A few different ways to sex your Bettas:
Male Bettas generally have longer fins, while females have shorter finnage. Although, this isn’t always true, as some males (such as the plakat) do have sort fins, while some females can have really long finnage.
Male Betta Finnage
Female Betta Finnage
Notice how she is blue? Yes, females do have just as much colouring as males. It is a myth that all female bettas are brown – this may have been true in the past, but they have since been domesticated.
Males generally have shorter bodies than females. This can be confusing to read, but females tend to have longer, rounder bodies, while males have shorter, flatter bodies.
Females have egg spots. They look like a grain of salt, and are located on her belly, between her ventral and anal fins.
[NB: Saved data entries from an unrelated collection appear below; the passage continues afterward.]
Definition blake2b_set_lastblock (st : blake2b_state) : blake2b_state :=
  let st := if last_node st =? 0 then st else blake2b_set_lastnode st in
  {| h := h st; t := t st; f := (f st).[0 <- 0xffffffffffffffff];
     buf := buf st; buflen := buflen st; outlen := outlen st; last_node := last_node st |}.

Definition blake2b_increment_counter (st : blake2b_state) (inc : Z) : blake2b_state :=
  let t' := (t st).[0 <- ((t st).[0] + inc)%u64] in
  let t' := t'.[1 <- (t'.[1] + Z.b2z (t'.[0] <? inc)%Z)%u64] in
  {| h := h st; t := t'; f := f st; buf := buf st; buflen := buflen st; outlen := outlen st; last_node := last_node st |}.

(** The state is cleared first, so it does not depend on what it was. *)
Definition blake2b_init0 : blake2b_state :=
  {| h := for_ 0 8 (fun i h => h.[i <- blake2b_IV.[i]]) (replicate 8 0);
     t := replicate 2 0; f := replicate 2 0; buf := replicate 128 0;
     buflen := 0; outlen := 0; last_node := 0 |}.

Definition blake2b_init_param (P : blake2b_param) : blake2b_state * Z :=
  let p := param_bytes P in
  let st := blake2b_init0 in
  let h' := for_ 0 8 (fun i h => h.[i <- Z.lxor h.[i] (load64 (drop (8 * i) p))]) (h st) in
  ({| h := h'; t := t st; f := f st; buf := buf st; buflen := buflen st;
      outlen := Z.to_nat (digest_length P); last_node := last_node st |}, 0).

Definition blake2b_init (st : blake2b_state) (outlen : nat) : blake2b_state * Z :=
  if (outlen =? 0)%nat || (BLAKE2B_OUTBYTES <? outlen)%nat then (st, -1)
  else
    let P := {| digest_length := wrap 8 (Z.of_nat outlen); key_length := 0; fanout := 1; depth := 1;
                leaf_length := store32 (replicate 4 0) 0 0; node_offset := store32 (replicate 4 0) 0 0;
                xof_length := store32 (replicate 4 0) 0 0; node_depth := 0; inner_length := 0;
                reserved := replicate 14 0; salt := replicate 16 0; personal := replicate 16 0 |} in
    blake2b_init_param P.
Lemma shrink_spec b : block_wf b -> b.[1] <= MDB_IDL_UM_MAX -> extends b (mdb_midl_shrink b).
Proof.
  intros Hw Hc. unfold mdb_midl_shrink. assert (HM : MDB_IDL_UM_MAX = 131071) by reflexivity.
  pose proof Hw as (W1 & W2 & W3). destruct (Z.ltb_spec MDB_IDL_UM_MAX b.[0]) as [Hg|]; [|now apply extends_refl].
  destruct (realloc b _) as [b1|] eqn:E; [|now apply extends_refl]. apply realloc_spec in E as [Hl Hi]. rewrite id_bytes_words in Hl, Hi by lia.
  assert (G0 : (b1.[0 <- MDB_IDL_UM_MAX]).[0] = MDB_IDL_UM_MAX) by (rewrite list_lookup_total_insert_eq; lia).
  apply extends_intro; [done|rewrite G0; lia|rewrite G0, length_insert; lia|].
  intros i Hr. rewrite list_lookup_total_insert_ne by lia. apply Hi; lia.
Qed.

End Allocated.

(** ** What the lists guarantee *)

(** C35: In a descending list [mdb_midl_search] returns the first position whose
    identifier is not above [id], one past the end when there is none; [id] is
    in the list exactly when it is at that position. *)
Theorem mdb_midl_search_correct (ids : list Z) (id : Z) : idl_wf ids -> descending ids ->
  let x := Midl.mdb_midl_search ids id in
  (1 <= x <= Z.to_nat ids.[0] + 1)%nat /\
  (forall k, (1 <= k < x)%nat -> id < ids.[k]) /\ (forall k, (x <= k <= Z.to_nat ids.[0])%nat -> ids.[k] <= id) /\
  (id ∈ elems ids <-> (x <= Z.to_nat ids.[0])%nat /\ ids.[x] = id).
Proof.
  intros Hw Hd. destruct (midl_search_spec ids id Hw Hd) as (S1 & S2 & S3). cbv zeta.
  set (x := Midl.mdb_midl_search ids id) in *. clearbody x. split; [done|]. split; [done|]. split; [done|].
  rewrite elem_of_elems by done. split.
  - intros (k & Hk & <-). destruct (Nat.lt_ge_cases k x) as [Hkx|Hkx]; [specialize (S2 k); lia|].
    split; [lia|]. destruct (decide (k = x)) as [->|]; [done|].
    pose proof (Hd x k ltac:(lia) ltac:(lia)). pose proof (S3 x ltac:(lia)). lia.
  - intros [Hx <-]. exists x. split; [lia|done].
Qed.

Lemma mdb_midl_search_correct_witness :
  Midl.mdb_midl_search [5; 80; 41; 40; 7; 2] 9 = 4%nat /\ Midl.mdb_midl_search [5; 80; 41; 40; 7; 2] 41 = 2%nat /\
  (9 ∈ elems [5; 80; 41; 40; 7; 2] <-> (4 <= 5)%nat /\ [5; 80; 41; 40; 7; 2].[4] = 9).
Proof.
  split; [reflexivity|]. split; [reflexivity|].
  refine (proj2 (proj2 (proj2 (mdb_midl_search_correct [5; 80; 41; 40; 7; 2] 9 _ _)))).
  - split; vm_compute; [split; congruence|lia].
  - intros k k' Hk Hk'. change (k' <= 5)%nat in Hk'.
    assert (Ek : k = 1%nat \/ k = 2%nat \/ k = 3%nat \/ k = 4%nat) by lia.
    assert (Ek' : k' = 2%nat \/ k' = 3%nat \/ k' = 4%nat \/ k' = 5%nat) by lia.
    repeat destruct Ek as [Ek|Ek]; repeat destruct Ek' as [Ek'|Ek']; subst; (lia || reflexivity).
Defined.
Lemma line_exists x1 y1 x2 y2 : w_on (Some (x1, y1)) -> w_on (Some (x2, y2)) -> ~ (x1 = x2 /\ y1 + y2 = 0) ->
  exists l, line x1 y1 x2 y2 l.
Proof.
  intros H1 H2 N. destruct (fld_eq_dec x1 x2) as [->|Nx].
  - destruct (same_x x2 y1 y2 H1 H2) as [->|E]; [|now destruct N].
    assert (y2 <> 0) by (intros ->; apply N; split; [reflexivity|ring]).
    exists ((3 * x2² + a) / (2 * y2)). split; [ring|]. replace (y2 + y2) with (2 * y2) by ring.
    rewrite mul_div by now apply (fld_neq_mul Hm). ring.
  - exists ((y2 - y1) / (x2 - x1)). pose proof (sub_nonzero _ _ Nx). split; [field; auto|].
    cbn in H1, H2. replace ((y2 - y1) / (x2 - x1) * (y1 + y2)) with ((y2² - y1²) / (x2 - x1)) by (field; auto).
    rewrite H1, H2. field. auto.
Qed.

Lemma line_sym x1 y1 x2 y2 l : line x1 y1 x2 y2 l -> line x2 y2 x1 y1 l.
Proof.
  intros [E1 E2]. split; [replace (y1 - y2) with (- (y2 - y1)) by ring; rewrite E1; ring|].
  replace (y2 + y1) with (y1 + y2) by ring. rewrite E2. ring.
Qed.

Lemma third_sym x1 y1 x2 y2 l : line x1 y1 x2 y2 l -> third l x1 y1 x2 = third l x2 y2 x1.
Proof.
  intros [E1 _]. unfold third. replace y2 with (y1 + l * (x2 - x1)) by (rewrite <- E1; ring). f_equal; ring.
Qed.

Lemma third_on x1 y1 x2 y2 l : w_on (Some (x1, y1)) -> line x1 y1 x2 y2 l -> w_on (Some (third l x1 y1 x2)).
Proof.
  cbn. intros H [E1 E2]. assert (Ey : y2 = y1 + l * (x2 - x1)) by (rewrite <- E1; ring). rewrite Ey in E2.
  assert (Ea : a = l * (y1 + (y1 + l * (x2 - x1))) - x1² - x1 * x2 - x2²) by (rewrite E2; ring).
  assert (Eb : b = y1² - x1² * x1 - a * x1) by (rewrite H; ring).
  rewrite Eb, Ea. ring.
Qed.
Lemma vli_set_wrote dest src n V : (n <= length dest)%nat -> num n V src -> wrote n dest V (uECC_vli_set dest src n).
Proof.
  intros H (L & W & E). exists (take n src). rewrite length_take, vli_set_spec by done. split_and!; auto. lia.
Qed.

Lemma lor_zero a b : 0 <= a -> 0 <= b -> (Z.lor a b =? 0) = (a =? 0) && (b =? 0).
Proof.
  intros Ha Hb. destruct (Z.eqb_spec (Z.lor a b) 0) as [E|E].
  - apply Z.lor_eq_0_iff in E as [-> ->]. done.
  - destruct (Z.eqb_spec a 0) as [->|], (Z.eqb_spec b 0) as [->|]; try done.
Qed.

Lemma vli_isZero_spec n V l : num n V l -> uECC_vli_isZero l n = Z.b2z (V =? 0).
Proof.
  intros (L & W & <-). unfold uECC_vli_isZero. f_equal.
  apply (for_ind (fun i bits => 0 <= bits /\ (bits =? 0) = (vval (take i l) =? 0))); [lia|split; [lia|done]|].
  intros i bits Hi [B E]. pose proof (words_lookup_take n l i W ltac:(lia)) as Wi. unfold word in Wi.
  split; [apply Z.lor_nonneg; lia|]. rewrite lor_zero, E, vval_take_S by lia.
  pose proof (vval_bound (take i l)) as Bi. rewrite length_take, Nat.min_l in Bi by lia.
  specialize (Bi ltac:(replace (take i l) with (take i (take n l)) by (rewrite take_take; f_equal; lia); now apply words_take)).
  pose proof (base_pos i). destruct (Z.eqb_spec (vval (take i l)) 0), (Z.eqb_spec (l !!! i) 0),
    (Z.eqb_spec (vval (take i l) + base i * l !!! i) 0); try done; nia.
Qed.
Lemma fe_mod V l : quad (V mod p256) l -> fe (V mod p256) l.
Proof. intros H. split; [done|]. apply Z.mod_pos_bound. done. Qed.

Lemma modMult_fast_spec r V1 V2 l1 l2 : length r = 4%nat -> num 4 V1 l1 -> num 4 V2 l2 ->
  fe ((V1 * V2) mod p256) (uECC_vli_modMult_fast r l1 l2 data_secp256r1).
Proof.
  intros Lr H1 H2. apply fe_mod. unfold uECC_vli_modMult_fast. cbn [num_words mmod_fast data_secp256r1].
  pose proof (vli_mult_spec (replicate (2 * uECC_MAX_WORDS) 0) V1 V2 l1 l2 eq_refl H1 H2) as HP.
  apply vli_mmod_fast_spec; [done| |now apply wrote_num in HP]. apply wrote_length in HP; [exact HP|cbn; lia].
Qed.

Lemma modSquare_fast_spec r V l : length r = 4%nat -> num 4 V l ->
  fe ((V * V) mod p256) (uECC_vli_modSquare_fast r l data_secp256r1).
Proof.
  intros Lr H. apply fe_mod. unfold uECC_vli_modSquare_fast. cbn [num_words mmod_fast data_secp256r1].
  pose proof (vli_square_spec (replicate (2 * uECC_MAX_WORDS) 0) V l eq_refl H) as HP.
  apply vli_mmod_fast_spec; [done| |now apply wrote_num in HP]. apply wrote_length in HP; [exact HP|cbn; lia].
Qed.

Lemma fe_num V l : fe V l -> num 4 V l.
Proof. intros [[_ H] _]. exact H. Qed.
Lemma fe_words_length V l : fe V l -> length l = 4%nat.
Proof. intros [[H _] _]. exact H. Qed.

Lemma modAdd_fe r V1 V2 l1 l2 : length r = 4%nat -> fe V1 l1 -> fe V2 l2 ->
  fe ((V1 + V2) mod p256) (uECC_vli_modAdd r l1 l2 secp256r1_p 4).
Proof.
  intros Lr H1 H2. apply fe_mod, (wrote_quad r); [done|].
  apply vli_modAdd_spec; [lia|now apply fe_num|now apply fe_num|apply secp256r1_p_quad|apply H1|apply H2].
Qed.

Lemma modSub_fe r V1 V2 l1 l2 : length r = 4%nat -> fe V1 l1 -> fe V2 l2 ->
  fe ((V1 - V2) mod p256) (uECC_vli_modSub r l1 l2 secp256r1_p 4).
Proof.
  intros Lr H1 H2. apply fe_mod, (wrote_quad r); [done|].
  apply vli_modSub_spec; [lia|now apply fe_num|now apply fe_num|apply secp256r1_p_quad|apply H1|apply H2].
Qed.

Lemma set_fe r V l : length r = 4%nat -> fe V l -> fe V (uECC_vli_set r l 4).
Proof. intros Lr [[L H] B]. split; [|done]. apply (wrote_quad r); [done|]. apply vli_set_wrote; [lia|done]. Qed.

#[export] Hint Resolve fe_num fe_words_length modMult_fast_spec modSquare_fast_spec modAdd_fe modSub_fe set_fe : uecc.

Lemma p256_odd : Z.odd p256 = true.
Proof. reflexivity. Qed.

Lemma testBit0 V l : quad V l -> (uECC_vli_testBit l 0 =? 0) = Z.even V.
Proof. intros H. rewrite (vli_testBit_spec 4 V l 0 (proj2 H)), Z.bit0_odd, Z.negb_odd by lia. done. Qed.

Lemma half_mod_spec V l : fe V l -> fe (halve_mod p256 V) (half_mod l data_secp256r1).
Proof.
  intros HV. pose proof (fe_bound _ _ HV) as B. destruct (halve_mod_spec p256 V p256_odd B) as [B' _]. split; [|lia].
  unfold half_mod, halve_mod. cbn [num_words curve_p data_secp256r1]. rewrite (testBit0 V l (proj1 HV)).
  destruct (Z.even V); cbn [negb]; [apply rshift1_quad, HV|].
  destruct (add_in_place V p256 l secp256r1_p (proj1 HV) (proj2 secp256r1_p_quad)) as (S & c & HS & Ec & Hc & E).
  destruct (uECC_vli_add l l secp256r1_p 4) as [l1 c1]. cbn [fst snd] in *. subst c1. pose proof (quad_bound _ _ HS).
  replace ((V + p256) / 2) with (S / 2 + 2 ^ 255 * c).
  2: { rewrite <- E. replace (S + 2 ^ 256 * c) with (S + 2 ^ 255 * c * 2) by lia. now rewrite Z.div_add by lia. }
  pose proof (high_bit_quad (S / 2) c (uECC_vli_rshift1 l1 4) (rshift1_quad _ _ HS) ltac:(apply Z.div_lt_upper_bound; lia) Hc) as Q.
  destruct Hc as [-> | ->]; cbn [Z.eqb] in Q; [|exact Q].
  rewrite wshl_mul, Z.mul_0_l by lia. change (wrap 64 0) with 0. rewrite Z.lor_0_r, list_insert_id; [exact Q|].
  apply list_lookup_lookup_total_lt. destruct Q as [-> _]. cbn. lia.
Qed.
(* ===== verification/Prime256.v ===== *)
(** * Prime256: the primes of secp256r1

    The modulus of the field of P-256 and the order of its base point are
    prime, by chains of Pocklington's criterion as in [Prime25519]. *)

From Stdlib Require Import ZArith Lia Zdivisibility.
From S2P Require Import Prime25519 UECCField.

Local Open Scope Z_scope.

Lemma prime_46076956964474543 : Z.prime 46076956964474543.
Proof.
  apply (pock_prime2 _ 704251 78283);
    [by_compute|by_compute|by_trial|by_trial|discriminate|by_compute..].
Qed.

Lemma prime_66417393611 : Z.prime 66417393611.
Proof.
  apply (pock_prime2 _ 3677 197);
    [by_compute|by_compute|by_trial|by_trial|discriminate|by_compute..].
Qed.

Lemma prime_11290956913871 : Z.prime 11290956913871.
Proof.
  apply (pock_prime _ 66417393611);
    [by_compute|by_compute|exact prime_66417393611|by_compute..].
Qed.

Lemma prime_774023187263532362759620327192479577272145303 : Z.prime 774023187263532362759620327192479577272145303.
Proof.
  apply (pock_prime2 _ 46076956964474543 11290956913871);
    [by_compute|by_compute|exact prime_46076956964474543|exact prime_11290956913871|discriminate|by_compute..].
Qed.

Lemma prime_835945042244614951780389953367877943453916927241 : Z.prime 835945042244614951780389953367877943453916927241.
Proof.
  apply (pock_prime _ 774023187263532362759620327192479577272145303);
    [by_compute|by_compute|exact prime_774023187263532362759620327192479577272145303|by_compute..].
Qed.

Lemma prime_p256 : Z.prime p256.
Proof.
  apply (pock_prime _ 835945042244614951780389953367877943453916927241);
    [by_compute|by_compute|exact prime_835945042244614951780389953367877943453916927241|by_compute..].
Qed.

Lemma prime_191039911 : Z.prime 191039911.
Proof.
  apply (pock_prime _ 155317);
    [by_compute|by_compute|by_trial|by_compute..].
Qed.

Lemma prime_208150935158385979 : Z.prime 208150935158385979.
Proof.
  apply (pock_prime2 _ 191039911 3023);
    [by_compute|by_compute|exact prime_191039911|by_trial|discriminate|by_compute..].
Qed.

Lemma prime_2624747550333869278416773953 : Z.prime 2624747550333869278416773953.
Proof.
  apply (pock_prime _ 208150935158385979);
    [by_compute|by_compute|exact prime_208150935158385979|by_compute..].
Qed.

Lemma prime_1002328039319 : Z.prime 1002328039319.
Proof.
  apply (pock_prime _ 3969899);
    [by_compute|by_compute|by_trial|by_compute..].
Qed.

Lemma prime_n256 : Z.prime n256.
Proof.
  apply (pock_prime2 _ 2624747550333869278416773953 1002328039319);
    [by_compute|by_compute|exact prime_2624747550333869278416773953|exact prime_1002328039319|discriminate|by_compute..].
Qed.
This spot is the ovipositor tube, which the eggs will come out off during spawning. Sometimes males, however, have something that does look like an egg spot, just to be confusing.
Males generally have longer ventral fins (the two long ‘dangly’ fins in front of the Bettas vent). So if you have a short finned Betta (such as a Plakat), and notice it has very long ventrals, most likely it will be a male.
Male Betta Ventrals
Female Betta Ventrals
Notice the difference between ventral length?
Ventrals on females generally go to the same length as their anal (bottom fin), where male ventrals are a bit longer on plakats.
Males usually have more of a ‘Betta beard’, which is really a membrane that is located underneath their gill covers, and is properly named the branchiostegal membrane. This ‘beard’ sticks out when flaring. However, females also have this membrane, although it is usually smaller.
Males blow bubble nests, while as a rule, females don’t. Although, some females have been known to do so. I’ve had a few females blow themselves nests (and they had spawned producing eggs, so they were definitely females).
Males flare and display to other males and females. Females also flare at other Bettas, but aren’t generally as showy as males.